Но ее остальные “я” вовсе не были довольны происходящим. Правда, Алетт была немного добрее Тони. Она даже симпатизировала Келлеру.
– Думаю, он не так уж плох, – признавалась она подруге. – Такой милый и заботится о нас.
– Дура набитая, – фыркнула Тони. – Слепа, как летучая мышь! Неужели не видишь, что происходит? Сколько раз мне твердить: он притворяется добреньким, чтобы вертеть нами, как пожелает. Добивается, чтобы мы беспрекословно подчинялись, а сам знаешь, что задумал? Хочет свести нас троих вместе и убедить Эшли, что она в нас не нуждается. Ну а потом… Потом нам конец. Мы умрем. Ты этого желаешь? Лично я – нет!
– Ты права, – нерешительно призналась Алетт. – Погибать так страшно. До сих пор мы неплохо жили. Что им всем от нас нужно?
– Лучше слушайся меня, если не хочешь кончить, как эти мужики! Нужно во всем соглашаться с доктором. Пусть верит, что мы действительно хотим ему помочь. Будем водить его, как бычка на веревочке.
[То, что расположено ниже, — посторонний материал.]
(* ===== verification/StoreCmdThm.v ===== *)
(** * The end of a storage command

    What happens when the value of set, add, replace or cas has been read: the
    check of its line end, the store under the item lock, the answer, and the
    reference the connection gives back. *)

From Stdlib Require Import Ascii String SpecFloat.
From stdpp Require Import strings.
From S2P Require Import Prelude StreamThm Keeps Itoa Util Hashes StatsPrefix State Links Queues Assoc AssocSpec Slabs SlabsSpec Items ItemsSpec ItemsAccess ItemsThm Store StoreThm Locks Tokens TokensThm Conn ProtoText ProtoCmd Machine Wire Drive Desk DriveThm MachineThm CommandThm GetThm.

Section StoreCmd.
Context {HF : HashFn}.
Implicit Types (z : session) (m : gmap (list Z) Z) (R : Z → Z) (D : queues) (k : list Z) (rs : list mc_resp) (p q : Z).

(** ** Storing with the item lock *)

Lemma store_item_ok s m R D p it comm :
  cache_ok s m R D → w_locks s = ∅ → held s R p it → no_append comm → i_nkey it = Z.of_nat (length (ITEM_key it)) →
  (∀ q, m !! ITEM_key it = Some q → R q + 2 < 2 ^ 15) →
  let k := ITEM_key it in
  let st := store_answer comm (live s m k) it (c_set_stale (w_conn s)) in
  ∃ s' D', store_item p comm s = Some (st, s') ∧ w_locks s' = ∅ ∧
    cache_ok s' (if is_stored st then <[k := p]> m else live_map s m k) R D' ∧
    (st = STORED → ∃ it', w_heap s' !! p = Some it' ∧ i_data it' = i_data it ∧ c_cas (w_conn s') = ITEM_get_cas it' ∧
       (flag (i_it_flags it) ITEM_CAS = true → ITEM_get_cas it' = next_cas s)) ∧
    (is_stored st = false → w_conn s' = w_conn s).
Proof.
  intros Hok Hlk Hh Hna Hnk HR k st. set (s0 := s <| w_locks := {[item_lock_index s (hash k)]} |>).
  destruct (do_store_item_ok s0 m R D p it comm (cache_ok_locks _ _ _ _ _ Hok) Hh Hna Hnk HR) as (s1 & D1 & Hrun & Hok1 & Hst & Hun).
  exists (s1 <| w_locks := ∅ |>), D1. split_and!.
  - unfold store_item, hash_of. rewrite bind_assoc, (bind_run _ _ _ _ _ (load_ok _ _ _ (proj1 (proj2 Hh)))).
    exact (locked_run s k _ _ _ Hlk (locks_do_store_item _ _ _ Hna) Hrun).
  - done.
  - apply cache_ok_locks. exact Hok1.
  - intros E. destruct (Hst E) as (it' & Hp & Hd & _ & _ & _ & Hc & Hn). by exists it'.
  - exact Hun.
Qed.

(** ** A connection whose value is complete *)

Record loaded z m R D p (it : item) (comm : nread) : Prop := {
  ld_serves : serves z m R D;
  ld_conn : k_item (z_conn z) = p ∧ k_cmd (z_conn z) = Some comm ∧ k_mset_res (z_conn z) = false;
  ld_held : held (z_world z) R p it;
  ld_owned : refs_in (chain_items (k_resps (z_conn z))) p < R p;
  ld_whole : flag (i_it_flags it) ITEM_CHUNKED = false ∧ i_nkey it = Z.of_nat (length (ITEM_key it));
  ld_value : Z.of_nat (length (i_data it)) = i_nbytes it ∧ 2 ≤ i_nbytes it
}.

(** The answer of the check and the store. *)
Definition set_answer z m (it : item) (comm : nread) : store_item_type :=
  store_answer comm (live (z_world z) m (ITEM_key it)) it (c_set_stale (w_conn (z_world z))).
Definition ends_line (data : list Z) : Prop := drop (length data - 2) data = CRLF.
#[global] Instance ends_line_dec data : Decision (ends_line data) := decide (_ = _).

Definition set_text z m (it : item) (comm : nread) : list Z :=
  if decide (ends_line (i_data it)) then stored_text (set_answer z m it comm) else txt "CLIENT_ERROR bad data chunk".
Definition set_map z m (p : Z) (it : item) (comm : nread) : gmap (list Z) Z :=
  if decide (ends_line (i_data it)) then
    if is_stored (set_answer z m it comm) then <[ITEM_key it := p]> m else live_map (z_world z) m (ITEM_key it)
  else m.

Lemma value_valid_run z p it ritem :
  w_heap (z_world z) !! p = Some it → flag (i_it_flags it) ITEM_CHUNKED = false →
  Z.of_nat (length (i_data it)) = i_nbytes it → 2 ≤ i_nbytes it →
  value_valid p it ritem z = Some (bool_decide (ends_line (i_data it)), z).
Proof.
  intros Hp Hc Hl Hn. unfold value_valid. rewrite Hc. cbn [negb].
  assert (Hrd : data_read p (i_nbytes it - 2) 2 (z_world z) = Some (drop (length (i_data it) - 2) (i_data it), z_world z)).
  { unfold data_read. rewrite (bind_run _ _ _ _ _ (load_ok _ _ _ Hp)).
    rewrite (proj2 (Z.leb_le 0 (i_nbytes it - 2))), (proj2 (Z.leb_le (i_nbytes it - 2 + 2) _)) by lia. cbn [andb Z.leb]. unfold slice.
    replace (Z.to_nat (i_nbytes it - 2)) with (length (i_data it) - 2)%nat by lia.
    rewrite take_ge; [done|]. rewrite length_drop. lia. }
  rewrite (bind_run _ _ _ _ _ (W_run _ z _ _ Hrd)). by destruct z.
Qed.

(** The connection gives its item back. *)
Lemma put_back_ok z m R D p :
  serves z m R D → refs_in (chain_items (k_resps (z_conn z))) p < R p →
  ∃ z' D', (W (modify (λ s, s <| w_conn := (w_conn s) <| c_set_stale := false |> |>)) ;;
      on_conn (λ c, c <| k_mset_res := false |>) ;; W (item_remove p) ;; on_conn (λ c, c <| k_item := NULL |>)) z = Some (tt, z') ∧
    serves z' m (upd R p (R p - 1)) D' ∧ k_resps (z_conn z') = k_resps (z_conn z) ∧
    k_state (z_conn z') = k_state (z_conn z) ∧ k_item (z_conn z') = NULL ∧
    values_same (w_heap (z_world z)) (w_heap (z_world z')) (λ q, q ≠ p ∨ 1 < R p ∨ ∃ k, m !! k = Some p).
Proof.
  intros [Hok Hlk Hr] Hp. set (s1 := (z_world z) <| w_conn := (w_conn (z_world z)) <| c_set_stale := false |> |>).
  assert (Hok1 : cache_ok s1 m R D) by by apply cache_ok_conn.
  destruct (item_remove_ok s1 m R D p Hok1 Hlk) as (s2 & D2 & Hrun & Hok2 & Hfr & Hv); [unfold refs_in in Hp; lia|].
  rewrite (bind_run _ _ _ _ _ (W_run _ z _ _ eq_refl)). fold s1. rewrite (bind_run (on_conn _) _ _ _ _ eq_refl).
  match goal with |- context [(W _ ≫= _) ?z] => set (z1 := z) end.
  rewrite (bind_run _ _ _ _ _ (W_run _ z1 _ _ Hrun)). eexists _, D2. split; [reflexivity|]. split_and!; try done.
  constructor; simpl; [done|by rewrite Hfr|]. intros q Hq. specialize (Hr q Hq). unfold upd. destruct (Z.eqb_spec q p) as [->|]; lia.
Qed.

Lemma stored_text_length st : Z.of_nat (length (stored_text st)) + 2 ≤ WRITE_BUFFER_SIZE.
Proof. by destruct st. Qed.

Lemma refs_in_null rs r p : rs_item r = NULL → p ≠ NULL → refs_in (chain_items (rs ++ [r])) p = refs_in (chain_items rs) p.
Proof. intros Hi Hp. rewrite chain_items_snoc, refs_in_snoc, Hi, decide_False by done. lia. Qed.

(** The check of the line end, the store and the answer. *)
Lemma check_and_store_ok z m R D p it comm rs r ritem :
  loaded z m R D p it comm → no_append comm → (∀ q, m !! ITEM_key it = Some q → R q + 2 < 2 ^ 15) →
  k_resps (z_conn z) = rs ++ [r] → rs_item r = NULL → length (rs_wbuf r) = Z.to_nat WRITE_BUFFER_SIZE →
  ∃ z' D' r', (is_valid ← value_valid p it ritem;
      if negb (is_valid : bool) then when (k_mset_res (z_conn z)) (set_noreply false) ;; out_string (txt "CLIENT_ERROR bad data chunk")
      else match k_cmd (z_conn z) with
           | None => undefined
           | Some comm => ret ← W (store_item p comm); if k_mset_res (z_conn z) then _finalize_mset ret else out_string (stored_text ret)
           end) z = Some (tt, z') ∧
    serves z' (set_map z m p it comm) R D' ∧ k_resps (z_conn z') = rs ++ [r'] ∧ k_state (z_conn z') = conn_new_cmd ∧
    answers r' (quiet (k_noreply (z_conn z)) (set_text z m it comm)) ∧
    (is_stored (set_answer z m it comm) = true → ends_line (i_data it) → i_data <$> w_heap (z_world z') !! p = Some (i_data it)).
Proof.
  intros [Hsv (_ & Hcmd & Hms) Hh _ [Hc Hnk] [Hl Hn]] Hna HR Er Hi Hb. pose proof Hsv as [Hok Hlk Hr].
  rewrite (bind_run _ _ _ _ _ (value_valid_run z p it ritem (proj1 (proj2 Hh)) Hc Hl Hn)), Hms, Hcmd.
  assert (Hsnoc : ∀ r', rs_item r' = NULL → ∀ q, q ≠ NULL → refs_in (chain_items (rs ++ [r'])) q ≤ R q).
  { intros r' Hi' q Hq. specialize (Hr q Hq). rewrite Er in Hr. by rewrite refs_in_null in Hr |- *. }
  unfold set_map, set_text. case_bool_decide as Hv; [rewrite !decide_True by done|rewrite !decide_False by done]; cbn [negb when].
  - destruct (store_item_ok (z_world z) m R D p it comm Hok Hlk Hh Hna Hnk HR) as (s1 & D1 & Hrun & Hlk1 & Hok1 & Hst & _).
    rewrite (bind_run _ _ _ _ _ (W_run _ z _ _ Hrun)). set (z1 := z <| z_world := s1 |>). fold (set_answer z m it comm) in *.
    destruct (out_string_ok z1 rs r (stored_text (set_answer z m it comm)) Er Hi Hb (stored_text_length _)) as (r' & Hout & Ha).
    rewrite Hout. eexists _, D1, r'. split; [reflexivity|]. split_and!; try done.
    + constructor; [exact Hok1|done|]. apply Hsnoc, Ha.
    + intros E _. destruct Hst as (it' & Hp' & Hd & _); [by destruct (set_answer z m it comm)|]. simpl. rewrite Hp'. simpl. by f_equal.
  - rewrite (bind_run (mret tt) _ z tt z eq_refl).
    destruct (out_string_ok z rs r (txt "CLIENT_ERROR bad data chunk") Er Hi Hb) as (r' & Hout & Ha); [by vm_compute|].
    rewrite Hout. eexists _, D, r'. split; [reflexivity|]. split_and!; try done. constructor; [done|done|]. apply Hsnoc, Ha.
Qed.

(** The end of set, add, replace and cas: a value that does not end in CRLF is
    refused and changes nothing; otherwise the command decides, and after STORED
    the key is bound to the item with exactly the bytes read. Either way the
    connection gives up its item. *)
Lemma complete_nread_ok z m R D p it comm rs r :
  loaded z m R D p it comm → no_append comm → (∀ q, m !! ITEM_key it = Some q → R q + 2 < 2 ^ 15) →
  k_resps (z_conn z) = rs ++ [r] → rs_item r = NULL → length (rs_wbuf r) = Z.to_nat WRITE_BUFFER_SIZE →
  ∃ z' D' r', complete_nread_ascii z = Some (tt, z') ∧
    serves z' (set_map z m p it comm) (upd R p (R p - 1)) D' ∧
    k_resps (z_conn z') = rs ++ [r'] ∧ answers r' (quiet (k_noreply (z_conn z)) (set_text z m it comm)) ∧
    k_state (z_conn z') = conn_new_cmd ∧ k_item (z_conn z') = NULL ∧
    (is_stored (set_answer z m it comm) = true → ends_line (i_data it) →
     set_map z m p it comm = <[ITEM_key it := p]> m ∧ i_data <$> w_heap (z_world z') !! p = Some (i_data it)).
Proof.
  intros Hld Hna HR Er Hi Hb. pose proof Hld as [Hsv (Hp & Hcmd & Hms) Hh Hown _ _]. unfold complete_nread_ascii.
  rewrite (bind_run (gets z_conn) _ z _ z eq_refl). cbv zeta. rewrite Hp.
  rewrite (bind_run _ _ _ _ _ (W_run _ z _ _ (load_ok _ _ _ (proj1 (proj2 Hh))))), (bind_run (on_cmd_stats _) _ _ _ _ eq_refl).
  match goal with |- context [(value_valid _ _ _ ≫= _) ?z] => set (z1 := z) end.
  assert (Hld1 : loaded z1 m R D p it comm) by (destruct Hld as [[]]; by constructor).
  destruct (check_and_store_ok z1 m R D p it comm rs r (k_ritem (z_conn z)).1 Hld1 Hna HR Er Hi Hb) as
    (z2 & D2 & r2 & Hrun & Hsv2 & Er2 & Hst2 & Ha2 & Hval).
  change (z_conn z1) with (z_conn z) in Hrun. rewrite <- bind_assoc, (bind_run _ _ _ _ _ Hrun).
  assert (Hp0 : p ≠ NULL) by (by apply (held_out _ _ _ _ _ _ (sv_cache _ _ _ _ Hsv) Hh)).
  destruct (put_back_ok z2 _ R D2 p Hsv2) as (z3 & D3 & Hrun3 & Hsv3 & Er3 & Hst3 & Hit3 & Hv3).
  { rewrite Er in Hown. rewrite Er2, refs_in_null by (done || apply Ha2). by rewrite refs_in_null in Hown. }
  rewrite Hrun3. exists z3, D3, r2. split_and!; try done; [congruence|congruence|].
  intros Hs Hend. change (set_answer z m it comm) with (set_answer z1 m it comm) in Hs.
  assert (Em : set_map z m p it comm = <[ITEM_key it := p]> m).
  { unfold set_map. rewrite decide_True by done. change (set_answer z m it comm) with (set_answer z1 m it comm). by rewrite Hs. }
  split; [done|]. rewrite Hv3; [by apply Hval|]. right; right. exists (ITEM_key it).
  change (set_map z1 m p it comm) with (set_map z m p it comm). by rewrite Em, lookup_insert_eq.
Qed.
End StoreCmd.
Спешить нам некуда. Обещаю, что в один прекрасный день вытащу нас отсюда.
– Как скажешь, Тони.
– Прекрасно. Пусть старина доки радуется, что все идет как надо.
Через несколько дней Эшли получила письмо от Дэвида. В конверт была вложена фотография смеющегося малыша. Эшли перечитала письмо несколько раз:
Эшли долго сидела, рассматривая снимок. “Какой милый малыш! Счастлив и весел, и дай Бог, чтобы так было и впредь”.
Она пошла обедать, а когда вернулась, обрывки фотографии были разбросаны по всей комнате.
– Расскажите мне о Риме, Алетт.
– Я не видела города прекраснее. Там столько музеев! Я побывала во всех. Проводила там целые дни. Картины…, скульптуры…, жаль, что вы этого не видели.
«Что может какой-то докторишка знать о музеях!»
– Вы хотели быть художницей?
– Да.
«Идиотский вопрос. Кем мне еще быть? Уличной девкой?!»
– Вы учились рисовать?
– Никогда.
«Тебе еще не надоело привязываться ко мне?»
– Почему? Из-за того, что матери не нравились ваши картины?
– О нет! Просто посчитала, что у меня не слишком выдающиеся способности.
«Тони, убери его, я больше не могу!»
– Вы переживали какие-то психологические травмы в этот период? Возможно, с вами случилось нечто страшное. То, чего вы не хотите вспоминать!
– Нет. Я была очень счастлива в Риме. “Тони!"
– Хотите, поговорим о Лондоне, Тони?
– Почему не поговорить? Я так прекрасно проводила там время. Лондон намного цивилизованнее многих здешних городов. Там очень хорошо.
– У вас были какие-то проблемы во время пребывания в Лондоне?
– Проблемы? Откуда вы взяли? Я же сказала, это были лучшие дни моей жизни.
– И ничего плохого с вами не случилось?
– Разумеется, нет.
«Поломай– ка себе голову, олух! Чего захотел! Так ему и открой душу! Обойдешься!»
Каждый сеанс терапии приносил с собой мириады воспоминаний, ностальгических и тяжелых, светлых и мрачных. По ночам ей часто снилось, что она сидит за своим компьютером в “Глоубл Компьютер Грэфикс”. На экране монитора один за другим возникали причудливые, фантастически красивые рисунки. И Шейн. Шейн Миллер, как всегда, стоит рядом и восторженно смотрит на работу Эшли.
– Здорово! Ну и молодец же ты! Как мы до сих пор обходились без тебя, не понимаю!
Но она, не успев ответить, вновь оказывается в тюремной камере, и Шейн, отводя глаза, бормочет:
– Мне не хотелось бы…, тяжело…, но компания решила уволить тебя…, оберегать наше доброе имя…, надеюсь, ты понимаешь…, ничего личного…
По утрам, когда Эшли просыпалась, подушка была мокра от слез.
Алетт становилась все более грустной и отрешенной. Она тосковала по Риму и Ричарду Мелтону. Какая злая судьба отняла у нее Ричарда!